Brown fue directo: no le gustó el inicio del partido y asumió la responsabilidad. “Empieza conmigo como entrenador”, dijo, explicando que no quiere que su equipo dependa de remontadas salvadoras porque no salen bien siempre. Recalcó la necesidad de más foco y más físico desde el primer minuto.

La rotación titular y sus números

La preocupación cae con más fuerza sobre el quinteto titular: Jalen Brunson, Karl-Anthony Towns, OG Anunoby, Mikal Bridges y Josh Hart. Ese grupo ha acumulado unas 300 minutos más que cualquier otra combinación del equipo esta temporada, y a pesar de tener dos All-Stars y dos aleros de élite, su rendimiento neto global es solo de +3,7 puntos por 100 posesiones.

Y la racha reciente es peor. Desde el partido del 24 de febrero los titulares han sido superados por 12,4 puntos por 100 posesiones en 122 minutos.

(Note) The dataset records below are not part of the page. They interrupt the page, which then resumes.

(** ** Rings and polygons with holes *)

(** Once the loop meets an edge the point is on, it answers true, unless
    an earlier edge raised. *)
Lemma ring_loop_on_edge (point : Point) (ring : Ring) (idxs : list nat) (inside : bool)
      (i : nat) :
  In i idxs ->
  _point_on_segment point (fst (ring_edge ring i)) (snd (ring_edge ring i)) lit_1e_9
    = Ok true ->
  ring_loop point ring idxs inside = Ok true \/
  raises (ring_loop point ring idxs inside).
Proof.
  intros Hin Hon. revert inside.
  induction idxs as [|j rest IH]; [destruct Hin|].
  intros inside. cbn [ring_loop].
  destruct (ring_edge ring j) as [a b] eqn:Ej.
  destruct (_point_on_segment point a b lit_1e_9) as [[|]|e] eqn:Eon; cbn [bind].
  - now left.
  - destruct Hin as [->|Hin].
    + rewrite Ej in Hon. cbn [fst snd] in Hon. congruence.
    + destruct point as [x y], a as [x1 y1], b as [x2 y2].
      destruct (intersects y y1 y2); [|now apply IH].
      destruct (x_at_y y x1 y1 x2 y2) as [xa|e]; cbn [bind].
      * destruct (ltb x xa); now apply IH.
      * right. now exists e.
  - right. now exists e.
Qed.

(** Splits a conjunction of closed facts and evaluates each. *)
Ltac evaluate :=
  repeat match goal with |- _ /\ _ => split end;
  try match goal with |- @eq _ _ _ => vm_compute; reflexivity end.

(** C5: on the square ring (0,0),(4,0),(4,4),(0,4) the ring test answers
    true for the vertex (0,0), the mid-edge point (2,0) and the interior
    point (2,2), false for (5,5) and (-1,2); the other lattice points of
    the boundary are inside as well. *)
Theorem square_ring_boundary_inclusion :
  _point_in_ring (pt 0 0) square_ring = Ok true /\
  _point_in_ring (pt 2 0) square_ring = Ok true /\
  _point_in_ring (pt 2 2) square_ring = Ok true /\
  _point_in_ring (pt 5 5) square_ring = Ok false /\
  _point_in_ring (pt (-1) 2) square_ring = Ok false /\
  Forall (fun p => _point_in_ring p square_ring = Ok true) square_boundary.
Proof.
  evaluate.
  unfold square_boundary.
  repeat (apply Forall_cons; [vm_compute; reflexivity|]). apply Forall_nil.
Qed.

Lemma holes_loop_true (point : Point) (holes : list Ring) :
  holes_loop point holes = Ok true <->
  Forall (fun hole => _point_in_ring point hole = Ok false) holes.
Proof.
  induction holes as [|hole rest IH]; cbn [holes_loop].
  - split; auto.
  - destruct (_point_in_ring point hole) as [[|]|e] eqn:E; cbn [bind].
    + split; [discriminate|]. intros H. inversion H; congruence.
    + rewrite IH. split.
      * intros H. now constructor.
      * intros H. now inversion H.
    + split; [discriminate|]. intros H. inversion H; congruence.
Qed.

(** C4: a point is in a non-empty polygon exactly when the ring test
    accepts it for the outer ring [polygon[0]] and rejects it for every
    hole of [polygon[1:]]; in the square with a square hole, (5,5) and
    (4,4) are outside and (1,1) is inside. *)
Theorem point_in_polygon_outer_minus_holes :
  (forall (point : Point) (outer : Ring) (holes : list Ring),
      point_in_polygon point (outer :: holes) = Ok true <->
      _point_in_ring point outer = Ok true /\
      Forall (fun hole => _point_in_ring point hole = Ok false) holes) /\
  point_in_polygon (pt 5 5) holed_square = Ok false /\
  point_in_polygon (pt 4 4) holed_square = Ok false /\
  point_in_polygon (pt 1 1) holed_square = Ok true.
Proof.
  split; [|evaluate].
  intros point outer holes. cbn [point_in_polygon].
  destruct (_point_in_ring point outer) as [[|]|e]; cbn [bind negb].
  - rewrite holes_loop_true. tauto.
  - split; [discriminate|]. intros [H _]; discriminate.
  - split; [discriminate|]. intros [H _]; discriminate.
Qed.

(** ** The degenerate bounding box *)

Lemma bbox_ring_nil (box : BBox) : bbox_ring box [] = box.
Proof. reflexivity. Qed.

Además, las alineaciones que juntan a Brunson y Towns han dejado un saldo negativo aproximado de ocho puntos por 100 en los últimos diez partidos.

Brown admitió que no descarta mover la primera unidad si lo considera necesario, pero por ahora no siente que haya que cambiarla.

Jordan Clarkson, la inyección de urgencia

Para despertar al equipo, Brown ha recurrido más a Jordan Clarkson. Sus minutos han subido: 26 en Utah, 19 en Indiana y 22 contra Golden State. En cuanto a anotación, firmó 27 puntos ante los Jazz, 8 contra los Pacers y 14 frente a los Warriors. Es una pieza a la que se aferran para aportar chispa cuando la primera unidad no arranca.

Qué dicen los jugadores

  • Karl-Anthony Towns: apuntó a la mentalidad. Dijo que cuando van por detrás suelen jugar con más agresividad y física, lo que les permite remontar. Reconoció que depender de eso no es la receta ideal a largo plazo.
  • Jalen Brunson: coincidió en que deben centrarse en lo básico: estudiar al rival, cuidar los detalles y ejecutar desde el principio para no tener que jugar a recuperar.
  • Jordan Clarkson: pidió encender el modo agresivo desde el inicio y consideró que altibajos son esperables en esta fase de la temporada, pero que hay que controlar cuando toca.

El riesgo real

En los últimos seis partidos los Knicks han permitido 27,9 puntos por 100 posesiones en el primer cuarto y, aun así, han salido 4-2. Esa capacidad de sobrevivir a malos arranques puede esconder el problema. Un triunfo gracias a una remontada frente a un rival mermado sirve para dejar el marcador bonito, pero no soluciona la vulnerabilidad estructural.

Brown lo dejó claro: aunque el equipo haya sido la mejor defensa desde principios de año en algún tramo, él y la plantilla esperan más y saben que hay que arreglar los inicios si quieren llegar con opciones reales a mayo y junio.

Conclusión

Los Knicks tienen talento para competir hasta el final, pero deben aprender a arrancar los partidos con la misma intensidad con la que rematan las remontadas. De lo contrario, seguirán ganando noches por mérito propio y perdiendo la tranquilidad que da empezar con ventaja.